_EXERCISE_
An exact copy of the listing is what the response must contain.

---------- DATASET EXTRACT ----------

Lemma recognise_keyword_eq a t : ahead a t ->
  recognise_keyword (encode_utf8 src) src (start, line_end) (blen a) = Some (placed start line_end (keyword_of_line t post)).
Proof.
  intros [Hsrc Hend]. unfold recognise_keyword, keyword_of_line. cbv zeta. cbn [snd].
  destruct (scan_step is_ascii_alphabetic src line_end a t post) as (-> & E1 & E2 & E3); [eauto with bytewise|done..|].
  set (a1 := a ++ take_while is_ascii_alphabetic t) in *. set (t1 := drop_while is_ascii_alphabetic t) in *. rewrite E3. cbn [mbind option_bind].
  destruct (scan_step is_blank src line_end a1 t1 post) as (-> & F1 & F2 & F3); [eauto with bytewise|done..|].
  destruct (is_empty (take_while is_ascii_alphabetic t)); [by apply line_number_tail_eq|].
  rewrite (word_goes_on_eq a1 t1) by done. destruct (word_goes_on t1); [done|].
  destruct (str_eqb _ (#"if")); [by apply recognise_condition_eq|]. destruct (str_eqb _ (#"elif")); [by apply recognise_condition_eq|].
  destruct (str_eqb _ (#"else")); [by apply recognise_bare_eq|]. destruct (str_eqb _ (#"endif")); [by apply recognise_bare_eq|].
  destruct (str_eqb _ (#"line")); [|done]. rewrite eqb_scanned. destruct (is_empty (take_while is_blank t1)); [done|]. by apply line_number_tail_eq.
Qed.
End stages.

(** ** Lines of a source *)

Definition no_newline (s : str) : Prop := Forall (fun c => is_newline c = false) s.
Definition after_break (pre : str) : Prop := pre = [] \/ last pre = Some LF \/ last pre = Some CR.
Definition before_break (post : str) : Prop := post = [] \/ exists c post', post = c :: post' /\ is_newline c = true.

Lemma has_bom s : has_prefix BOM (encode_utf8 s) = starts_with_char 65279 s.
Proof.
  destruct s as [|c s]; [done|]. rewrite encode_utf8_cons. cbn [starts_with_char]. apply eq_true_iff_eq. rewrite N.eqb_eq. split; [|by intros ->].
  unfold encode_utf8_char, BOM. destruct (N.ltb_spec c 128); [cbn [has_prefix app]; intros [E%N.eqb_eq _]%andb_prop; lia|].
  destruct (div_rem c 64) as (q & r & Eq & Er & Ec & Hr); [lia|]. destruct (div_rem c 4096) as (q2 & r2 & Eq2 & _ & Ec2 & Hr2); [lia|].
  destruct (div_rem q 64) as (q3 & r3 & Eq3 & Er3 & Ec3 & Hr3); [lia|]. rewrite Eq, Er, Eq2, Er3.
  destruct (N.ltb_spec c 2048); [cbn [has_prefix app]; intros [E%N.eqb_eq _]%andb_prop; lia|].
  destruct (N.ltb_spec c 65536).
  - cbn [has_prefix app]. intros [E1%N.eqb_eq [E2%N.eqb_eq [E3%N.eqb_eq _]%andb_prop]%andb_prop]%andb_prop. lia.
  - cbn [has_prefix app]. intros [E%N.eqb_eq _]%andb_prop. revert E. generalize (c / 262144)%N. lia.
Qed.

Lemma line_start_test pre s : after_break pre ->
  (Nat.ltb 0 (blen pre) && negb (at_is (encode_utf8 (pre ++ s)) (blen pre - 1) LF) && negb (at_is (encode_utf8 (pre ++ s)) (blen pre - 1) CR))%bool = false.
Proof.
  intros H. destruct (Nat.ltb_spec 0 (blen pre)) as [Hpos|]; [|done]. cbn [andb].
  assert (Hat : forall b, (b < 128)%N -> last pre = Some b -> at_is (encode_utf8 (pre ++ s)) (blen pre - 1) b = true).
  { intros b Hb Hl. apply at_is_spec. rewrite encode_utf8_app, lookup_app_l by (unfold blen in *; lia).
    apply last_byte in Hl; [|done]. rewrite last_lookup in Hl. unfold blen in *. by rewrite <- Nat.sub_1_r in Hl. }
  destruct H as [->|[H|H]]; [cbn in Hpos; lia|..]; apply Hat in H; try done; rewrite H; [done|by rewrite andb_false_r].
Qed.

Lemma drop_take_line line post : no_newline line -> before_break post ->
  take_while (fun b => negb (is_newline b)) (line ++ post) = line.
Proof.
  intros Hl Hp. rewrite take_while_all by (eapply Forall_impl; [exact Hl|]; by intros c ->).
  destruct Hp as [->|(c & post' & -> & Hc)]; cbn; rewrite ?Hc; apply app_nil_r.
Qed.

----------

_FINISHED EXERCISE_
Lemma recognise_keyword_eq a t : ahead a t ->
  recognise_keyword (encode_utf8 src) src (start, line_end) (blen a) = Some (placed start line_end (keyword_of_line t post)).
Proof.
  intros [Hsrc Hend]. unfold recognise_keyword, keyword_of_line. cbv zeta. cbn [snd].
  destruct (scan_step is_ascii_alphabetic src line_end a t post) as (-> & E1 & E2 & E3); [eauto with bytewise|done..|].
  set (a1 := a ++ take_while is_ascii_alphabetic t) in *. set (t1 := drop_while is_ascii_alphabetic t) in *. rewrite E3. cbn [mbind option_bind].
  destruct (scan_step is_blank src line_end a1 t1 post) as (-> & F1 & F2 & F3); [eauto with bytewise|done..|].
  destruct (is_empty (take_while is_ascii_alphabetic t)); [by apply line_number_tail_eq|].
  rewrite (word_goes_on_eq a1 t1) by done. destruct (word_goes_on t1); [done|].
  destruct (str_eqb _ (#"if")); [by apply recognise_condition_eq|]. destruct (str_eqb _ (#"elif")); [by apply recognise_condition_eq|].
  destruct (str_eqb _ (#"else")); [by apply recognise_bare_eq|]. destruct (str_eqb _ (#"endif")); [by apply recognise_bare_eq|].
  destruct (str_eqb _ (#"line")); [|done]. rewrite eqb_scanned. destruct (is_empty (take_while is_blank t1)); [done|]. by apply line_number_tail_eq.
Qed.
End stages.

(** ** Lines of a source *)

Definition no_newline (s : str) : Prop := Forall (fun c => is_newline c = false) s.
Definition after_break (pre : str) : Prop := pre = [] \/ last pre = Some LF \/ last pre = Some CR.
Definition before_break (post : str) : Prop := post = [] \/ exists c post', post = c :: post' /\ is_newline c = true.

Lemma has_bom s : has_prefix BOM (encode_utf8 s) = starts_with_char 65279 s.
Proof.
  destruct s as [|c s]; [done|]. rewrite encode_utf8_cons. cbn [starts_with_char]. apply eq_true_iff_eq. rewrite N.eqb_eq. split; [|by intros ->].
  unfold encode_utf8_char, BOM. destruct (N.ltb_spec c 128); [cbn [has_prefix app]; intros [E%N.eqb_eq _]%andb_prop; lia|].
  destruct (div_rem c 64) as (q & r & Eq & Er & Ec & Hr); [lia|]. destruct (div_rem c 4096) as (q2 & r2 & Eq2 & _ & Ec2 & Hr2); [lia|].
  destruct (div_rem q 64) as (q3 & r3 & Eq3 & Er3 & Ec3 & Hr3); [lia|]. rewrite Eq, Er, Eq2, Er3.
  destruct (N.ltb_spec c 2048); [cbn [has_prefix app]; intros [E%N.eqb_eq _]%andb_prop; lia|].
  destruct (N.ltb_spec c 65536).
  - cbn [has_prefix app]. intros [E1%N.eqb_eq [E2%N.eqb_eq [E3%N.eqb_eq _]%andb_prop]%andb_prop]%andb_prop. lia.
  - cbn [has_prefix app]. intros [E%N.eqb_eq _]%andb_prop. revert E. generalize (c / 262144)%N. lia.
Qed.

Lemma line_start_test pre s : after_break pre ->
  (Nat.ltb 0 (blen pre) && negb (at_is (encode_utf8 (pre ++ s)) (blen pre - 1) LF) && negb (at_is (encode_utf8 (pre ++ s)) (blen pre - 1) CR))%bool = false.
Proof.
  intros H. destruct (Nat.ltb_spec 0 (blen pre)) as [Hpos|]; [|done]. cbn [andb].
  assert (Hat : forall b, (b < 128)%N -> last pre = Some b -> at_is (encode_utf8 (pre ++ s)) (blen pre - 1) b = true).
  { intros b Hb Hl. apply at_is_spec. rewrite encode_utf8_app, lookup_app_l by (unfold blen in *; lia).
    apply last_byte in Hl; [|done]. rewrite last_lookup in Hl. unfold blen in *. by rewrite <- Nat.sub_1_r in Hl. }
  destruct H as [->|[H|H]]; [cbn in Hpos; lia|..]; apply Hat in H; try done; rewrite H; [done|by rewrite andb_false_r].
Qed.

Lemma drop_take_line line post : no_newline line -> before_break post ->
  take_while (fun b => negb (is_newline b)) (line ++ post) = line.
Proof.
  intros Hl Hp. rewrite take_while_all by (eapply Forall_impl; [exact Hl|]; by intros c ->).
  destruct Hp as [->|(c & post' & -> & Hc)]; cbn; rewrite ?Hc; apply app_nil_r.
Qed.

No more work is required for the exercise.